**EXERCISE DIRECTIONS:** The answer must be every line below that contains the string "Fixpoint".
=== Section Start ===
(** * Definition Studio: categories, item definitions and the format string

    A shallow embedding of the logic of
    [src/通用状态栏框架/components/manager/modules/DefinitionStudio.vue]
    (the [<script setup>] block) over the types of
    [src/通用状态栏框架/types/data.ts].

    Conventions.
    - A JavaScript string is a Rocq [string] holding the UTF-8 encoding of
      the text; concatenation, emptiness and equality are those of the
      encoded text.
    - [Record<string, T>] used as a dictionary is a [gmap string T] that
      holds the own properties of the object.  A write [o[k] = v] is
      [assign]: it creates or replaces the own property [k], except that
      at the key [__proto__] an object with no own property of that name
      gets [v] as its prototype and no entry.  The prototype of a registry
      is not part of the state: a read [o[k]] is the lookup of the own
      property [k], and what a registry inherits (the members of
      [Object.prototype], or a prototype installed as above) is not an
      entry.
    - An optional field [f?: T] is an [option T]; [None] is [undefined].
    - The component's refs and reactive forms are the fields of one
      [State] record; the save and delete functions are functions
      [State -> State], the computed [generatedFormat] is a function of the
      two parts of the state it reads, and the parts operations are
      functions on the array [itemForm.parts].
    - Objects are values: [{ ...x }] is [x]. *)

From Stdlib Require Import ZArith Ascii String List Bool.
From stdpp Require Import base option list gmap strings.

Local Open Scope string_scope.

(** ** JavaScript string primitives *)

Module Js.

(** Truthiness of a string: only the empty string is falsy. *)
Definition truthy (s : string) : bool :=
  match s with
  | EmptyString => false
  | String _ _ => true
  end.

(** [a || b] on strings. *)
Definition or_else (a b : string) : string :=
  if truthy a then a else b.

(** [a || b] where [a] may be [undefined]. *)
Definition opt_or_else (a : option string) (b : string) : string :=
  match a with
  | Some s => or_else s b
  | None => b
  end.

(** [Array.prototype.join] on an array of strings. *)
Definition join (sep : string) (l : list string) : string :=
  String.concat sep l.

(** *** [String.prototype.trim]

    ECMAScript strips WhiteSpace and LineTerminator code points from both
    ends.  They are, with their UTF-8 encodings:
    U+0009..U+000D and U+0020 (one byte);
    U+00A0 (C2 A0);
    U+1680 (E1 9A 80);
    U+2000..U+200A, U+2028, U+2029, U+202F (E2 80 80..8A, A8, A9, AF);
    U+205F (E2 81 9F); U+3000 (E3 80 80); U+FEFF (EF BB BF). *)

Definition code (a : ascii) : N := N_of_ascii a.

Definition ws1 (a : ascii) : bool :=
  let c := code a in
  ((9 <=? c) && (c <=? 13) || (c =? 32))%N.

Definition ws2 (a b : ascii) : bool :=
  ((code a =? 194) && (code b =? 160))%N.

Definition ws3 (a b c : ascii) : bool :=
  let x := code a in
  let y := code b in
  let z := code c in
  ((x =? 225) && (y =? 154) && (z =? 128)
   || (x =? 226) && (y =? 128)
      && ((128 <=? z) && (z <=? 138) || (z =? 168) || (z =? 169) || (z =? 175))
   || (x =? 226) && (y =? 129) && (z =? 159)
   || (x =? 227) && (y =? 128) && (z =? 128)
   || (x =? 239) && (y =? 187) && (z =? 191))%N.

(** Strip the white space at the front of a list of bytes. *)
Fixpoint trimStart (s : list ascii) : list ascii :=
  match s with
  | a :: r1 =>
      if ws1 a then trimStart r1
      else
        match r1 with
        | b :: r2 =>
            if ws2 a b then trimStart r2
            else
              match r2 with
              | c :: r3 => if ws3 a b c then trimStart r3 else s
              | [] => s
              end
        | [] => s
        end
  | [] => []
  end.

(** The same from the back: the bytes of each code point arrive in
    reverse order. *)
Fixpoint trimStart_rev (s : list ascii) : list ascii :=
  match s with
  | a :: r1 =>
      if ws1 a then trimStart_rev r1
      else
        match r1 with
        | b :: r2 =>
            if ws2 b a then trimStart_rev r2
            else
              match r2 with
              | c :: r3 => if ws3 c b a then trimStart_rev r3 else s
              | [] => s
              end
        | [] => s
        end
  | [] => []
  end.

Definition trimEnd (s : list ascii) : list ascii :=
  rev (trimStart_rev (rev s)).

Definition trim (s : string) : string :=
  string_of_list_ascii (trimEnd (trimStart (list_ascii_of_string s))).

End Js.

(** ** Data model ([types/data.ts]) *)

Inductive DataType := DT_string | DT_number | DT_boolean.

Inductive EntryType := Single | List.

Inductive CategoryScope := shared | character.

Inductive InteractionType := none | fill_input | send_chat | custom_script.

(** A JavaScript [number].  The functions modelled here store and copy
    numbers; only [sortedCategories] computes with them, on the sort
    weights, which are taken to be integers. *)
Definition number := Z.

Module CategoryDefinition.
Record t := mk {
  key : string;
  name : string;
  icon : string;
  order : number;
  scope : CategoryScope
}.
End CategoryDefinition.

Module Validation.
Record t := mk {
  min : option number;
  max : option number;
  pattern : option string
}.
End Validation.

Module ItemDefinitionPart.
Record t := mk {
  key : string;
  label : string;
  data_type : DataType;
  validation : option Validation.t
}.
End ItemDefinitionPart.

Module ItemDefinition.
Record t := mk {
  key : string;
  name : string;
  icon : option string;
  category : string;
  entry_type : EntryType;
  parts : list ItemDefinitionPart.t;
  separator : string;
  secondary_separator : option string;
  ui_type : option string;
  interaction_type : option InteractionType;
  format : option string;
  description : option string
}.

(** [form.format = f] *)
Definition set_format (f : option string) (d : t) : t :=
  mk (key d) (name d) (icon d) (category d) (entry_type d) (parts d)
     (separator d) (secondary_separator d) (ui_type d)
     (interaction_type d) f (description d).
End ItemDefinition.

(** ** The format string ([generatedFormat], lines 70-91) *)

(** The template literal [`{${k}}`]. *)
Definition braces (k : string) : string := "{" +:+ k +:+ "}".

(** [cat?.scope === 'shared' ? 'ST' : '{角色}'] with
    [cat = categories.value[itemForm.category]]. *)
Definition scopeToken (categories : gmap string CategoryDefinition.t)
    (category : string) : string :=
  match categories !! category with
  | Some cat =>
      match CategoryDefinition.scope cat with
      | shared => "ST"
      | character => "{角色}"
      end
  | None => "{角色}"
  end.

(** The [partTemplate] of the List branch (lines 84-86). *)
Definition partTemplate (itemForm : ItemDefinition.t) : string :=
  let parts := ItemDefinition.parts itemForm in
  if (1 <? length parts)%nat
  then Js.join
         (Js.opt_or_else (ItemDefinition.secondary_separator itemForm) "@")
         (map (fun p => braces (ItemDefinitionPart.key p)) parts)
  else braces
         (match parts !! 0%nat with
          | Some p => Js.or_else (ItemDefinitionPart.key p) "item"
          | None => "item"
          end).

(** The [valuePart] local (lines 77-88). *)
Definition valuePart (itemForm : ItemDefinition.t) : string :=
  let parts := ItemDefinition.parts itemForm in
  if (length parts =? 0)%nat then braces (ItemDefinition.key itemForm)
  else
    match ItemDefinition.entry_type itemForm with
    | Single =>
        Js.join (ItemDefinition.separator itemForm)
                (map (fun p => braces (ItemDefinitionPart.key p)) parts)
    | List =>
        partTemplate itemForm +:+ ItemDefinition.separator itemForm +:+ "..."
    end.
=== Section End ===
**RESULT:**
Fixpoint trimStart (s : list ascii) : list ascii :=
Fixpoint trimStart_rev (s : list ascii) : list ascii :=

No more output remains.